Le changement de positionnement, l’enthousiasme que la mesure suscite et la communication institutionnelle dont elle bénéficie ont de quoi interroger. Pourquoi tant d’engouement alors que seules quatorze conventions ont été signées, que le taux d’activité des juridictions pénales consacré au contentieux de l’environnement continue d’osciller entre seulement 0,5 % et 1 % des affaires traitées – chiffre en baisse continue ces dernières années – et que les pôles régionaux environnementaux créés en décembre 2020 demeurent des coquilles vides ? Comment analyser l’indulgence persistante à l’égard des pollueur·euses alors que dans son rapport du 4 avril 2022, le GIEC rappelle que le réchauffement climatique « menace les conditions nécessaires à la vie humaine sur terre ». En outre, ce résultat justifie-t-il le bouleversement de l’équilibre de la procédure pénale ?
Des entretiens avec des magistrat·es du siège et du parquet, des inspecteur·ices de l’environnement, des délégué·es du procureur, des avocat·es, des associations de protection de l’environnement, des universitaires et des représentant·es d’entreprises permettent d’éclairer ce que révèle et ce qu’occulte cet emballement.
MIEUX QUE RIEN ?
« La CJIP environnementale m’enthousiasme, elle me permet à court terme d’agir, de contourner les obstacles, mais dans le fond je sais que ce n’est pas la solution », note un parquetier.

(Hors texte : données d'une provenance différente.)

(** The rows of a window: one value per key and TxNum; no account goes at TxNum 0; a
    slot is written only while its account is there, so one row of the account lies
    between an earlier deletion and it; and the hash tells the window's addresses and
    slots apart. *)
Record window_ok (W : list strow) : Prop := MkWindow {
  w_rows : forall x, x ∈ W -> good_row x;
  w_once : forall x y, x ∈ W -> y ∈ W -> rprefix x = rprefix y -> rn x = rn y -> rval x = rval y;
  w_dels : forall x, x ∈ W -> is_del x = true -> 0 < rn x;
  w_live : forall x d, x ∈ W -> d ∈ W -> rkind x = 115 -> is_del d = true -> raddr d = raddr x -> rn d <= rn x ->
    exists y, y ∈ W /\ rkind y = 97 /\ raddr y = raddr x /\ rn d < rn y <= rn x;
  w_addr : forall x y, x ∈ W -> y ∈ W -> Keccak256 (raddr x) = Keccak256 (raddr y) -> raddr x = raddr y;
  w_slot : forall x y, x ∈ W -> y ∈ W -> rkind x = 115 -> rkind y = 115 -> Keccak256 (rslot x) = Keccak256 (rslot y) -> rslot x = rslot y }.

Section Window.
Context (W : list strow) (HW : window_ok W) (s : scan) (Hsc : scanned W s).

Lemma latest_top x : x ∈ W -> (forall y, y ∈ W -> rprefix y = rprefix x -> rn y <= rn x) -> slatest s !! rprefix x = Some (row_of x).
Proof.
  intros Hx Hm. destruct Hsc as [HL _]. specialize (HL (rprefix x)). destruct (slatest s !! rprefix x) as [c|].
  - destruct HL as (z & (Hz & [= Ez] & Hzm) & ->). f_equal. unfold row_of. assert (rn z = rn x) as E.
    { pose proof (Hm z Hz Ez). specialize (Hzm x Hx eq_refl). lia. }
    rewrite E. f_equal. by apply (w_once W HW).
  - specialize (HL x Hx eq_refl). destruct (w_rows W HW x Hx) as [(_ & _ & _ & Hn) _]. unfold u64_ok in Hn. lia.
Qed.

Lemma keys_spec p : p ∈ sorted_keys s <-> is_Some (slatest s !! p).
Proof.
  unfold sorted_keys. rewrite merge_sort_Permutation, list_elem_of_fmap. split.
  - intros ([p' c] & -> & Hin). apply elem_of_map_to_list in Hin. by eexists.
  - intros [c Hc]. exists (p, c). split; [done|]. by apply elem_of_map_to_list.
Qed.
Lemma in_tx_logs n hash tx i logs : forall idx l, l ∈ tx_logs n hash tx i logs idx -> exists sl, sl ∈ logs /\ Address l = sAddress sl /\ Topics l = sTopics sl.
Proof.
  induction logs as [|sl logs IH]; intros idx l; cbn [tx_logs]; [set_solver|]. intros [->|Hl]%elem_of_cons; [exists sl; cbn; set_solver|].
  destruct (IH _ _ Hl) as (sl' & Hs & E). exists sl'. split; [set_solver|done].
Qed.

Lemma in_numbered n hash f txs : forall i idx l, l ∈ concat (numbered n hash f i txs idx) ->
  exists j sl, i <= j < i + len txs /\ sl ∈ f j /\ Address l = sAddress sl /\ Topics l = sTopics sl.
Proof.
  induction txs as [|tx txs IH]; intros i idx l; cbn [numbered concat]; [set_solver|]. rewrite len_cons. pose proof (len_nonneg txs). intros [Hl|Hl]%elem_of_app.
  - destruct (in_tx_logs _ _ _ _ _ _ _ Hl) as (sl & Hs & E). exists i, sl. split_and!; [lia|lia|done|apply E..].
  - destruct (IH _ _ _ Hl) as (j & sl & Hj & Hs & E). exists j, sl. split_and!; [lia|lia|done|apply E..].
Qed.

Lemma in_blogs h l : l ∈ blogs h -> exists n sl, tx_of h n /\ sl ∈ rlogs n /\ Address l = sAddress sl /\ Topics l = sTopics sl.
Proof.
  intros (j & sl & Hj & Hs & E)%in_numbered. exists (first h + j), sl. split; [exists j; lia|]. done.
Qed.
(* ---------------------------------------------------------------- *)
(** ** The relay after the service process has exited                 *)
(* ---------------------------------------------------------------- *)

(** The handlers of a stream request stay registered when the request
    is destroyed: when its stream then reports 'end' or 'error' and no
    reconnect is pending, a reconnect is scheduled with the stream's
    cursor, and the timer opens a new request. *)
Lemma stale_stream_reopens_relay w req lastId cur buffer :
  lookup req (conns w)
    = Some {| conn_lastId := lastId; conn_phase := Streaming buffer cur |} ->
  sseReconnectTimer (vars w) = None ->
  lookup (fresh w) (timers w) = None ->
  let failed := exec (handle (SseError req)) w in
  let retried := exec (handle (TimerFire (fresh w))) failed in
  enabled (TimerFire (fresh w)) failed = true
  /\ since w retried
     = (ESetTimeout (fresh w) (TReconnect cur) (sseBackoffDelay (vars w))
        :: match sseRequest (vars w) with
           | Some r => [EDestroy r]
           | None => []
           end
        ++ [EHttpGet (S (fresh w)) cur])%list
  /\ vars retried
     = mkState (backendProcess (vars w)) (clientProcess (vars w))
         (Some (S (fresh w))) (tray (vars w)) (popupWindow (vars w))
         (isShuttingDown (vars w)) (isPaused (vars w)) None
         SSE_BACKOFF_INITIAL (_sessionOpInProgress (vars w)).
Proof.
  intros Hconn Htimer Hfresh failed retried.
  destruct w as [[bp cp rq tr pw sd ip rt bd fl] ts cs ps fr py o].
  cbn [conns timers fresh vars sseReconnectTimer] in Hconn, Htimer, Hfresh.
  subst rt.
  assert (Hfailed :
            failed
            = mkWorld (mkState bp cp rq tr pw sd ip (Some fr)
                         (Js.Math_min (bd * SSE_BACKOFF_MULTIPLIER)
                            SSE_BACKOFF_MAX) fl)
                (ts ++ [(fr, TReconnect cur)])
                (map (fun e : ReqId * Conn =>
                        if Nat.eqb (fst e) req
                        then (fst e, {| conn_lastId := conn_lastId (snd e);
                                        conn_phase := Closed |})
                        else e) cs)
                ps (S fr) py
                (o ++ [ESetTimeout fr (TReconnect cur) bd])).
  { subst failed.
    unfold exec, handle, on_stream_closed, get_conn, bind at 1.
    cbn [conns snd fst]. rewrite Hconn.
    cbv [scheduleSSEReconnect setTimeout set_phase set_conns newHandle
         set_timers set_sseReconnectTimer set_sseBackoffDelay
         modify emit bind get ret snd fst
         vars timers conns procs fresh pythonInstalled out
         backendProcess clientProcess sseRequest tray popupWindow
         isShuttingDown isPaused sseReconnectTimer sseBackoffDelay
         _sessionOpInProgress].
    reflexivity. }
  assert (Hlook : lookup fr (ts ++ [(fr, TReconnect cur)])
                  = Some (TReconnect cur))
    by now apply lookup_snoc_fresh.
  assert (Hretried :
            exists ts3 cs3 fr3,
              retried
              = mkWorld (mkState bp cp (Some (S fr)) tr pw sd ip None
                           SSE_BACKOFF_INITIAL fl)
                  ts3 cs3 ps fr3 py
                  (o ++ ESetTimeout fr (TReconnect cur) bd
                        :: match rq with
                           | Some r => [EDestroy r]
                           | None => []
                           end ++ [EHttpGet (S fr) cur])).
  { subst retried. rewrite Hfailed.
    unfold exec, handle, timer_action, bind at 1.
    cbn [timers snd fst fresh]. rewrite Hlook.
    cbv [connectSSE disconnectSSE clearTimeout set_conns newHandle
         set_timers set_sseReconnectTimer set_sseBackoffDelay
         set_sseRequest modify emit bind get ret snd fst
         vars timers conns procs fresh pythonInstalled out
         backendProcess clientProcess sseRequest tray popupWindow
         isShuttingDown isPaused sseReconnectTimer sseBackoffDelay
         _sessionOpInProgress].
    destruct rq as [r|]; cbv beta iota; do 3 eexists;
      repeat rewrite <- app_assoc; reflexivity. }
  destruct Hretried as (ts3 & cs3 & fr3 & Hretried).
  split; [ | split ].
  - rewrite Hfailed. cbn [enabled timers fresh]. now rewrite Hlook.
  - unfold since. rewrite Hretried. cbn [out fresh vars sseBackoffDelay
                                         sseRequest].
    apply skipn_length_app.
  - rewrite Hretried. reflexivity.
Qed.
(** * prom-label-proxy: the request enforcement pipeline of [injectproxy/routes.go]

    A shallow embedding of the strict router, the bypass check, the query and
    selector rewriting handlers and the proxy error handler, followed by the
    properties proved about them.

    Conventions.
    - Go strings are [string] (a sequence of bytes), slices are [list],
      [map[string]struct{}] is [gset string], [url.Values] is
      [gmap string (list string)].
    - A handler is a function from the effects performed so far and the
      request to the effects performed when it returns; [None] is a panic.
    - Libraries the file calls but does not define (net/url, net/http form
      parsing, regexp, strconv, the PromQL parser and enforcer) are fields of
      the class [External]; every general theorem holds for all of them. *)

From Stdlib Require Import String Ascii List Bool ZArith Lia.
From stdpp Require Import base option gmap strings list sorting.

Open Scope string_scope.
Open Scope list_scope.

(** ** Go's [strings] package *)

Module strings.

(** [strings.HasPrefix(s, prefix)]. *)
Definition HasPrefix (s prefix : string) : bool := String.prefix prefix s.

(** [strings.TrimSuffix(s, suffix)]: [s] without the trailing [suffix], or
    [s] itself when it does not end with it.  The suffix can only start at
    one position; the recursion walks to it. *)
Fixpoint TrimSuffix (s suffix : string) : string :=
  if String.eqb s suffix then EmptyString
  else match s with
       | EmptyString => EmptyString
       | String c s' => String c (TrimSuffix s' suffix)
       end.

(** [strings.Join(elems, sep)]. *)
Fixpoint Join (elems : list string) (sep : string) : string :=
  match elems with
  | [] => EmptyString
  | [e] => e
  | e :: rest => e +:+ sep +:+ Join rest sep
  end.

End strings.

(** ** The strict router (routes.go, lines 131-177) *)

(** The two errors [strictMux.Handle] returns.  The second message also names
    the registered pattern found first by the iteration over the [seen] map;
    Go leaves that order unspecified, so the pattern is not recorded here. *)
Inductive HandleError : Type :=
| ErrAlreadyRegistered (sanitized : string)
| ErrSharesRegistered (sanitized : string).

Section StrictMux.

(** The handlers are opaque to the router. *)
Context {Hdl : Type}.

(** [strictMux]: the wrapped [mux], kept as the list of the registrations
    it holds, in order, and the set of sanitized patterns seen so far. *)
Record strictMux : Type := mkStrictMux {
  mux : list (string * Hdl);
  seen : gset string
}.

Definition newStrictMux : strictMux := mkStrictMux [] ∅.

(** The loop of line 159,
    [for next := TrimSuffix(sanitized, "/"); next != sanitized; sanitized = next {}]:
    [next] is computed once, in the init statement; each turn tests
    [next != sanitized] and, after the empty body, assigns
    [sanitized = next].  [None] only when the fuel runs out. *)
Fixpoint sanitize_loop (fuel : nat) (next sanitized : string) : option string :=
  if String.eqb next sanitized then Some sanitized
  else match fuel with
       | O => None
       | S fuel' => sanitize_loop fuel' next next
       end.

Definition sanitize (pattern : string) : string :=
  default pattern (sanitize_loop 1 (strings.TrimSuffix pattern "/") pattern).

(** The range loop of lines 166-170: some seen pattern [p] has [p + "/"] as a
    prefix of [sanitized + "/"]. *)
Definition shares (seen : gset string) (sanitized : string) : bool :=
  existsb (fun p => strings.HasPrefix (sanitized +:+ "/") (p +:+ "/")) (elements seen).

(** [http.ServeMux.Handle], the mux the program wraps (line 376), on the
    registrations made so far: it panics on an empty pattern and on a
    pattern it holds already ([None]). *)
Definition ServeMux_Handle (registered : list (string * Hdl)) (pattern : string)
    (handler : Hdl) : option (list (string * Hdl)) :=
  if String.eqb pattern "" then None
  else if existsb (String.eqb pattern) registered.*1 then None
  else Some (registered ++ [(pattern, handler)]).

(** [strictMux.Handle]: the router after the call and the error returned;
    [None] when the wrapped mux panics. *)
Definition Handle (s : strictMux) (pattern : string) (handler : Hdl)
  : option (strictMux * option HandleError) :=
  let sanitized := sanitize pattern in
  if bool_decide (sanitized ∈ seen s) then Some (s, Some (ErrAlreadyRegistered sanitized))
  else if shares (seen s) sanitized then Some (s, Some (ErrSharesRegistered sanitized))
  else
    m ← ServeMux_Handle (mux s) sanitized handler;
    m ← ServeMux_Handle m (sanitized +:+ "/") handler;
    Some (mkStrictMux m ({[ sanitized ]} ∪ seen s), None).

(** A sequence of registrations, stopping at the first error or panic. *)
Fixpoint HandleAll (s : strictMux) (regs : list (string * Hdl))
  : option (strictMux * option HandleError) :=
  match regs with
  | [] => Some (s, None)
  | (pattern, handler) :: rest =>
      r ← Handle s pattern handler;
      match r with
      | (s', None) => HandleAll s' rest
      | (s', Some e) => Some (s', Some e)
      end
  end.

End StrictMux.

Arguments strictMux : clear implicits.
Arguments newStrictMux : clear implicits.


(** ** Errors *)

(** The package-level error variables the handlers test with [errors.Is].
    Their declarations are outside routes.go; only their identity matters. *)
Inductive Sentinel : Type :=
| errModifyResponseFailed
| ErrIllegalLabelMatcher
| ErrQueryParse
| ErrEnforceLabel.

#[global] Instance Sentinel_eq_dec : EqDecision Sentinel.
Proof. solve_decision. Defined.

(** A Go [error] value: its message and the sentinel errors found in its
    chain of wrapped errors. *)
Record error : Type := mkError {
  Error : string;
  chain : list Sentinel
}.

(** [errors.New(msg)], and [fmt.Errorf] without [%w]. *)
Definition errors_New (msg : string) : error := mkError msg [].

Nombre de praticien·nes contacté·es expriment leur lassitude face à la discordance entre la multiplication des annonces ministérielles relatives à la justice environnementale et l’inertie constatée sur le terrain. Dans ce contexte, la CJIP offre des perspectives d’une nouvelle réponse rapide et souple. Elle permet d’échapper aux délais traditionnels de la justice qui sont rigides et apparaissent soit trop courts, soit trop longs pour assurer une protection effective du vivant. Pour un délégué du procureur spécialisé en matière environnementale, la CJIP « s’inscrit facilement dans le cycle des saisons, ce qui est indispensable pour mettre en oeuvre une remise en l’état d’un espace naturel et une réparation du préjudice écologique en nature compatible avec les exigences écosystémiques. Il faut par exemple une réaction rapide afin de dépolluer un site, et au contraire attendre la saison adéquate pour replanter une haie ou réintroduire une espèce ». Ainsi, le plan de mise en conformité qui s’étale sur trois années apparaît plus à même de tenir compte de la saisonnalité que les mesures prévues dans le cadre d’une composition pénale qui ne durent que six mois. Il lui paraît donc séduisant de remplacer les audiences ayant parfois lieu trois ou quatre ans après la commission de l’infraction par une procédure rapide.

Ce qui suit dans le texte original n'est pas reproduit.